This is a project that is about a year and a half in the making, but [Fran] is finally digging into the most iconic part of the Apollo Guidance Computer and building the most accurate reproduction DSKY ever.

The Apollo Guidance Computer was a masterpiece of engineering and is frequently cited as the beginning of the computer revolution, but it didn’t really look that interesting – it looks like a vastly overbuilt server blade, really. When everyone thinks about the Apollo Guidance Computer, they think about the DSKY, the glowey keypad interface seen in the blockbuster hit Apollo 13 and the oddly accurate disappointment of Apollo 18. It’s the part of the Apollo Guidance Computer the Apollo astronauts actually interacted with, and has become the icon of the strange, early digital computers developed for NASA in the 60s.

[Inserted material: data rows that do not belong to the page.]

Lemma set_entry_run m (a : A) t i e :
  0 ≤ i < 512 → is_Some (m !! t) →
  set_entry (table_at t) i e (m, a) = Ok (tt, (set_word m t i e, a)).
Proof.
  intros Hi [pg Hpg]. destruct (word_address t i Hi) as [Hp Hw].
  unfold set_entry, on_mem, write_word, table_at, set_word. cbn [ptr fst snd]. rewrite Hp, Hw, Hpg.
  done.
Qed.

Lemma entry_table_run e x :
  pp_0 (e_page_number e) + PAGE_OFFSET = x → okpage x → entry_table e = Ok (table_at x).
Proof.
  intros Hx Hok. unfold entry_table, VirtualPage_from. rewrite uadd_Ok.
  - cbn [mbind res_bind]. unfold Table_from_page, table_at. cbn [vp_0]. by rewrite Hx, ushl_page.
  - rewrite Hx. destruct Hok. unfold U64. lia.
Qed.

Lemma Table_page_number_run x :
  okpage x → Table_page_number (table_at x) = Ok (mkPP (x - PAGE_OFFSET)).
Proof.
  intros [Hx _]. unfold Table_page_number, table_at. cbn [ptr]. rewrite shiftr_page.
  by apply PhysicalPage_from_Ok.
Qed.

Lemma Table_new_run m (a : A) n :
  pa_ready (S n) a → (∀ x, pa_avail a x → okpage x) →
  ∃ c a', Table_new (m, a) = Ok (table_at c, (<[c:=∅]> m, a')) ∧ pa_ready n a' ∧
    pa_avail a c ∧ ¬ pa_avail a' c ∧ (∀ x, pa_avail a' x → pa_avail a x).
Proof.
  intros Hr Hrange. destruct (pa_alloc_one n a Hr) as (c & a' & Hrun & Hr' & Hc & Hc' & Hsub).
  exists c, a'. split; [|done]. unfold Table_new, on_alloc, on_mem. simpl. 
  unfold mbind at 1, st_bind. cbn [fst snd]. rewrite Hrun. cbn [mbind res_bind].
  unfold mbind, st_bind, lift. cbn [mbind res_bind fst snd].
  rewrite ushl_page by auto. unfold addr_page, table_at. change PAGE_SIZE with 4096.
  by rewrite Z.div_mul by lia.
Qed.

(** One level of [map_4k]: the table of the next level exists afterwards, and
    no translation has changed. *)
Lemma map_level_run m (a : A) r p0 t0 vpn level n :
  pt_wf m r (pa_avail a) → (∀ x, pa_avail a x → okpage x) → pa_ready (S n) a →
  reach m r p0 = Some t0 → (S (length p0) < LEVEL)%nat →
  ∃ t m' a', map_level vpn level (table_at t0) (m, a) = Ok (table_at t, (m', a')) ∧
    pt_wf m' r (pa_avail a') ∧ pa_ready n a' ∧ (∀ x, pa_avail a' x → pa_avail a x) ∧
    reach m' r (p0 ++ [index_at vpn level]) = Some t ∧
    ∀ v, translate m' r v = translate m r v.
Proof.
  intros Hwf Hrange Hready Hp0 Hlen. set (i := index_at vpn level).
  pose proof (index_at_range vpn level) as Hi. fold i in Hi.
  destruct (wf_page _ _ _ Hwf p0 t0) as (Hok0 & Hdom0 & _); [lia|done|].
  assert (is_Some (entry_at m t0 i)) as [e He].
  { destruct Hdom0 as [pg Hpg]. unfold entry_at. rewrite Hpg. by eexists. }
  unfold map_level. fold i. unfold mbind at 1, st_bind. rewrite get_entry_run, He by done.
  cbn [mbind res_bind]. destruct (e_is_valid e) eqn:Hv.
  - assert (reach m r (p0 ++ [i]) = Some (pp_0 (e_page_number e) + PAGE_OFFSET)) as Hreach.
    { rewrite reach_app, Hp0. simpl. unfold child. rewrite He. simpl. by rewrite Hv. }
    destruct (wf_page _ _ _ Hwf (p0 ++ [i]) _ ltac:(rewrite length_app; simpl; lia) Hreach)
      as (Hok & _ & _).
    exists (pp_0 (e_page_number e) + PAGE_OFFSET), m, a. split_and!; try done.
    + unfold mbind, st_bind, lift, mret, st_ret. cbn [mbind res_bind].
      by rewrite (entry_table_run e _ eq_refl Hok).
    + by apply pa_ready_less.
  - destruct (Table_new_run m a n Hready Hrange) as (c & a' & Hrun & Hr' & Hc & Hc' & Hsub).
    assert (okpage c) as Hokc by auto.
    exists c, (linked m t0 i c), a'. split_and!; try done.
    + unfold mbind, st_bind. rewrite Hrun. cbn [mbind res_bind]. unfold lift at 2.
      rewrite Table_page_number_run by done. cbn [mbind res_bind pp_0].
      rewrite set_entry_run.
      * cbn [mbind res_bind mret st_ret]. unfold lift.
        rewrite (entry_table_run _ c); [done| |done].
        rewrite el_table; [lia|]. unfold okpage in Hokc. rewrite PAGE_OFFSET_val in *. lia.
      * done.
      * rewrite lookup_insert_ne; [done|]. intros ->. 
        by apply (wf_page _ _ _ Hwf p0 t0) in Hp0 as (_ & _ & ?); [|lia].
    + by eapply link_wf.
    + by rewrite (reach_linked_new m r (pa_avail a) p0 t0 i c e).
    + intros v. by eapply link_translate.
Qed.

Lemma map_levels_run levels : ∀ m (a : A) r p0 t0 vpn n,
  pt_wf m r (pa_avail a) → (∀ x, pa_avail a x → okpage x) → pa_ready (length levels + n) a →
  reach m r p0 = Some t0 → (length p0 + length levels < LEVEL)%nat →
  ∃ t m' a', map_levels vpn levels (table_at t0) (m, a) = Ok (table_at t, (m', a')) ∧
    pt_wf m' r (pa_avail a') ∧ pa_ready n a' ∧ (∀ x, pa_avail a' x → pa_avail a x) ∧
    reach m' r (p0 ++ (index_at vpn <$> levels)) = Some t ∧
    ∀ v, translate m' r v = translate m r v.
Proof.
  induction levels as [|level levels IH]; intros m a r p0 t0 vpn n Hwf Hrange Hready Hp0 Hlen.
  { exists t0, m, a. split; [done|]. by rewrite app_nil_r. }
  cbn [length] in *.
  destruct (map_level_run m a r p0 t0 vpn level (length levels + n)) as
    (t1 & m1 & a1 & Hrun1 & Hwf1 & Hr1 & Hsub1 & Hp1 & Htr1); [done..|lia|].
  destruct (IH m1 a1 r (p0 ++ [index_at vpn level]) t1 vpn n) as
    (t2 & m2 & a2 & Hrun2 & Hwf2 & Hr2 & Hsub2 & Hp2 & Htr2); [done|auto|done|done|rewrite length_app; simpl; lia|].
  exists t2, m2, a2. split_and!; try done.
  - cbn [map_levels]. unfold mbind, st_bind. rewrite Hrun1. cbn [mbind res_bind]. exact Hrun2.
  - auto.
  - rewrite fmap_cons. by rewrite <- (assoc_L (++)) in Hp2.
  - intros v. by rewrite Htr2, Htr1.
Qed.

There are a few modern DSKY replicas, but all of them are exceedingly anachronistic; all of these reproductions use seven-segment LEDs, something that didn’t exist in the 1960s. A true reproduction DSKY would use custom electroluminescent displays. These EL segments are powered by AC, and transistors back then were terrible, leading to another design choice – those EL segments were turned on and off by relays. It’s all completely crazy, and aerospace equipment to boot.

Because of the custom design and engineering choices that seem insane to the modern eye, there isn’t much in the way of documentation when it comes to making a reproduction DSKY. This is where [Fran] tapped a few of the contacts her historical deconstruction cred earned when she reverse engineered a Saturn V Launch Vehicle Digital Computer to call upon anyone who would have access to a real Apollo-era DSKY.

The first contact was the Kansas Cosmosphere who was kind enough to send extremely detailed photographs of the DSKYs in their archives. It would have been extremely nice to have old documentation made when the DSKYs were rolling off the assembly line, but that information is locked away in a file cabinet owned by Raytheon.

[Fran] got a break when she was contacted by curators at the National Air and Space Museum’s Garber facility who invited her down to DC. She was given the grand tour, including the most elusive aircraft in the museum’s collection, the Ho 229, the dual-turbojet Nazi flying wing. At the Garber facility, [Fran] received permission to take apart two DSKYs.

The main focus of [Fran]’s expedition to the Air and Space Museum was to figure out how the EL displays were constructed. The EL displays that exist today are completely transparent when turned off because of the development of transparent conductors.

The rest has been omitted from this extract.